Once you find the line with "filter (λ depName, skip_is_true deps depName ≠" in the data that follows, repeat it and every line after it exactly, through the line with "<[dependency := []]> graph".

(Available data)

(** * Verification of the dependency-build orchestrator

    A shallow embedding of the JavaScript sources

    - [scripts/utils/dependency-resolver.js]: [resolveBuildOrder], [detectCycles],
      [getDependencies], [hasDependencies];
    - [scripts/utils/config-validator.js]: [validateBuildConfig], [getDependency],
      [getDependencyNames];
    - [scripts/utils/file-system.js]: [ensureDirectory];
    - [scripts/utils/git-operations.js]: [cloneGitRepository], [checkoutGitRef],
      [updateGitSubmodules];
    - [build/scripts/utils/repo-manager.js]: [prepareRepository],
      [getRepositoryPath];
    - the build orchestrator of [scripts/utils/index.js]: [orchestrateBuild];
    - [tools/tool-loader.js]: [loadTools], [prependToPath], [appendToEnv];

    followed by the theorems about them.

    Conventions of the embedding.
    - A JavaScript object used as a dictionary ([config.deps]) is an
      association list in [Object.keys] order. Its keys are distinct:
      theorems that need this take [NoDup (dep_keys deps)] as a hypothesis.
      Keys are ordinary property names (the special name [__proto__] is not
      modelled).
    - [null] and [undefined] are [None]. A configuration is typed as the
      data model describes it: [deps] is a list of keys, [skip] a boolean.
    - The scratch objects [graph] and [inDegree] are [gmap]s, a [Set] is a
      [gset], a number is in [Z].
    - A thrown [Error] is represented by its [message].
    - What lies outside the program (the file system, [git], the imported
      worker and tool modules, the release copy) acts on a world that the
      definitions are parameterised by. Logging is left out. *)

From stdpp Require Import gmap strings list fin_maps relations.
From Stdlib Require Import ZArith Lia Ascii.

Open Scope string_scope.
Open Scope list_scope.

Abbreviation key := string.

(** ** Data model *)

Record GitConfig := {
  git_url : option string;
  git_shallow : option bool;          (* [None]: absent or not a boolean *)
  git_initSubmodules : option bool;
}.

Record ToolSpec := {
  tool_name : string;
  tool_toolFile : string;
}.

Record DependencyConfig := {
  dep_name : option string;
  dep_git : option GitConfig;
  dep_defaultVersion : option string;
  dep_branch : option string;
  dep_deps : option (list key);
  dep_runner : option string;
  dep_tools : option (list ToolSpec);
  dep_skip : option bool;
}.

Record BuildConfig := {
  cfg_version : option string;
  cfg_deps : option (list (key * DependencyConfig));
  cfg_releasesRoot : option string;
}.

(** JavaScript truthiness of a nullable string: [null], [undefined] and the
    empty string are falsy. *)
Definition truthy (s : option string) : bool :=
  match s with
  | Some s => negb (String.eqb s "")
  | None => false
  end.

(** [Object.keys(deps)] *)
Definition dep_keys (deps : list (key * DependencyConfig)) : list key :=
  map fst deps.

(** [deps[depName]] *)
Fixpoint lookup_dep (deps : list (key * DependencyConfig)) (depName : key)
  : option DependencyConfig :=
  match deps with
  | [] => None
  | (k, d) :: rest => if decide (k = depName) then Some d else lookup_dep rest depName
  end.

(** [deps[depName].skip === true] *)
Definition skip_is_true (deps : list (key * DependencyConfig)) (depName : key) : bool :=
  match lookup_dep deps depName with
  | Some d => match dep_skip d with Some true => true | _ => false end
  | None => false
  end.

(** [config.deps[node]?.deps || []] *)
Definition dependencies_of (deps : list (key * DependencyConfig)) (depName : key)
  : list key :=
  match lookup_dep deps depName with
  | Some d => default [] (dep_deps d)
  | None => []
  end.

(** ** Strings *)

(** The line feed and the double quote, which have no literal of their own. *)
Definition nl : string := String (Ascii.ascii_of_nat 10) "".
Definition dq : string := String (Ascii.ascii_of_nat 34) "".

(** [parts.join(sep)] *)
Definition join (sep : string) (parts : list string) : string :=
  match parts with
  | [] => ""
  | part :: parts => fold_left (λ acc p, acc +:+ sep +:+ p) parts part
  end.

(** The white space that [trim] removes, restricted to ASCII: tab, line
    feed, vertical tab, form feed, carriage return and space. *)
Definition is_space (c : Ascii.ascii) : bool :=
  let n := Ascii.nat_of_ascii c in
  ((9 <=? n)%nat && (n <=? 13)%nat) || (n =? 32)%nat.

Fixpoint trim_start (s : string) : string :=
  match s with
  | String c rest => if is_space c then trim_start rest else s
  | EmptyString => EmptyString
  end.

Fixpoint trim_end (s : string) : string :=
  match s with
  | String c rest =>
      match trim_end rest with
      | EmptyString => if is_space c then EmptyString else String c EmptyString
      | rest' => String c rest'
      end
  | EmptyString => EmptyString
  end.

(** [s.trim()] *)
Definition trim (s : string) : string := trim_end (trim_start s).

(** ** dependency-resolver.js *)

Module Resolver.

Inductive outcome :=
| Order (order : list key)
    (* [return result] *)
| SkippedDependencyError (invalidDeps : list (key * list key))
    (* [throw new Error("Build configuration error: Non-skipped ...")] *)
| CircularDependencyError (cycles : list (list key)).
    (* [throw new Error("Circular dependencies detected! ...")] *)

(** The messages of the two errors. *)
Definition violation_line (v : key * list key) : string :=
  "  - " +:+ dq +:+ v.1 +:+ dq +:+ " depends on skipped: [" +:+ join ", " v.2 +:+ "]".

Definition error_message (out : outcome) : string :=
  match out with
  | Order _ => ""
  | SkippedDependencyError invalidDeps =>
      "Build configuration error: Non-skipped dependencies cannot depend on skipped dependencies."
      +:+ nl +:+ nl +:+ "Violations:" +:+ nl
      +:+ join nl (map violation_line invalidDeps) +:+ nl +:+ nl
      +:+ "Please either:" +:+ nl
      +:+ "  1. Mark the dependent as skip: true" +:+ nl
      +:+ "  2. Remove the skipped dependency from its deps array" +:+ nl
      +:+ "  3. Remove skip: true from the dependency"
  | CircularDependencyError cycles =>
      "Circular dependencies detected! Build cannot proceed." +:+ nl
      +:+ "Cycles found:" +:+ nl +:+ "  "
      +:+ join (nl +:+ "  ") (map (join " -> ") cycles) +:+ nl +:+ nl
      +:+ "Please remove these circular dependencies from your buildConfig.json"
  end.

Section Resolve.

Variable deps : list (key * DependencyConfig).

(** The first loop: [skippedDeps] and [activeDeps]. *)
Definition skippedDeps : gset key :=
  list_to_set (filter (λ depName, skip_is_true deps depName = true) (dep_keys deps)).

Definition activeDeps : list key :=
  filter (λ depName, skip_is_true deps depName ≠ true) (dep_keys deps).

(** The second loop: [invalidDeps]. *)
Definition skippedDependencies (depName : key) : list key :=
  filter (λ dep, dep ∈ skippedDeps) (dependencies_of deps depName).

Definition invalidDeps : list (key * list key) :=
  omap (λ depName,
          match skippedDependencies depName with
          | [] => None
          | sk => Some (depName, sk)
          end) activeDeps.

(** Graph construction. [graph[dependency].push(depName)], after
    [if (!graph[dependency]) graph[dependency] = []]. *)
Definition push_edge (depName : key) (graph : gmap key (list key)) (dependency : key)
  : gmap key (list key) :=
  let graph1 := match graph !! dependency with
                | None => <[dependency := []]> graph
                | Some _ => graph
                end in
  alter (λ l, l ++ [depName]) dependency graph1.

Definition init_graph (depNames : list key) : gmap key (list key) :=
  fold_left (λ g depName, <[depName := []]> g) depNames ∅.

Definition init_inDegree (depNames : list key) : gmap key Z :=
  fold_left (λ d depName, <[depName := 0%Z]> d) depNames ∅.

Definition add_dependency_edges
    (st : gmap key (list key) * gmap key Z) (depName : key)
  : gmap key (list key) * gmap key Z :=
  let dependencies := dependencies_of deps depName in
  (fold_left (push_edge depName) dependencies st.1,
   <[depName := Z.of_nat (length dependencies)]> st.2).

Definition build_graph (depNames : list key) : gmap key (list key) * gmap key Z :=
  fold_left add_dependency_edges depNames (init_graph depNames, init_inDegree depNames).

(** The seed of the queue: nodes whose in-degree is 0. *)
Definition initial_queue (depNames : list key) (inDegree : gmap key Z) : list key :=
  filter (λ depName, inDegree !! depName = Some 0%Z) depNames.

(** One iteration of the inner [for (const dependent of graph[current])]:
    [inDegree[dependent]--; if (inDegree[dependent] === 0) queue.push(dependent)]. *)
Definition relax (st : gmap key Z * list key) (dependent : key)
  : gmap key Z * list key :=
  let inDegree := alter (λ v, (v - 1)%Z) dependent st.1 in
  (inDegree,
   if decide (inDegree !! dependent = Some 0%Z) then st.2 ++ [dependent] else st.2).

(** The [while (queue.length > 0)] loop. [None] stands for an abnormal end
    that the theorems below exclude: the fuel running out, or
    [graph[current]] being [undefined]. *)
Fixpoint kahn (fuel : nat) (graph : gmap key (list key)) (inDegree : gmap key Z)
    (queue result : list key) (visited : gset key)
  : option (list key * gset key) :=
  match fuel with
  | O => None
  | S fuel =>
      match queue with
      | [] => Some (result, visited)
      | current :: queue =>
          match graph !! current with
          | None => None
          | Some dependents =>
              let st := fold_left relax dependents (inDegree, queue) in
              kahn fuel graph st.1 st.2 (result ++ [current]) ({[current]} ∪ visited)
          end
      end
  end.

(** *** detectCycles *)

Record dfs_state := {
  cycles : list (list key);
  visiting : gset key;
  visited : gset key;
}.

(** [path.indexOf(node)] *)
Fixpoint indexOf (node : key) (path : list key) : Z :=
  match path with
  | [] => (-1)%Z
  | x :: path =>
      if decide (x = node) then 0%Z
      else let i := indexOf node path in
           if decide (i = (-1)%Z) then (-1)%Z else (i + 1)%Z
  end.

(End Available data)

> [Answer area]:
  filter (λ depName, skip_is_true deps depName ≠ true) (dep_keys deps).

(** The second loop: [invalidDeps]. *)
Definition skippedDependencies (depName : key) : list key :=
  filter (λ dep, dep ∈ skippedDeps) (dependencies_of deps depName).

Definition invalidDeps : list (key * list key) :=
  omap (λ depName,
          match skippedDependencies depName with
          | [] => None
          | sk => Some (depName, sk)
          end) activeDeps.

(** Graph construction. [graph[dependency].push(depName)], after
    [if (!graph[dependency]) graph[dependency] = []]. *)
Definition push_edge (depName : key) (graph : gmap key (list key)) (dependency : key)
  : gmap key (list key) :=
  let graph1 := match graph !! dependency with
                | None => <[dependency := []]> graph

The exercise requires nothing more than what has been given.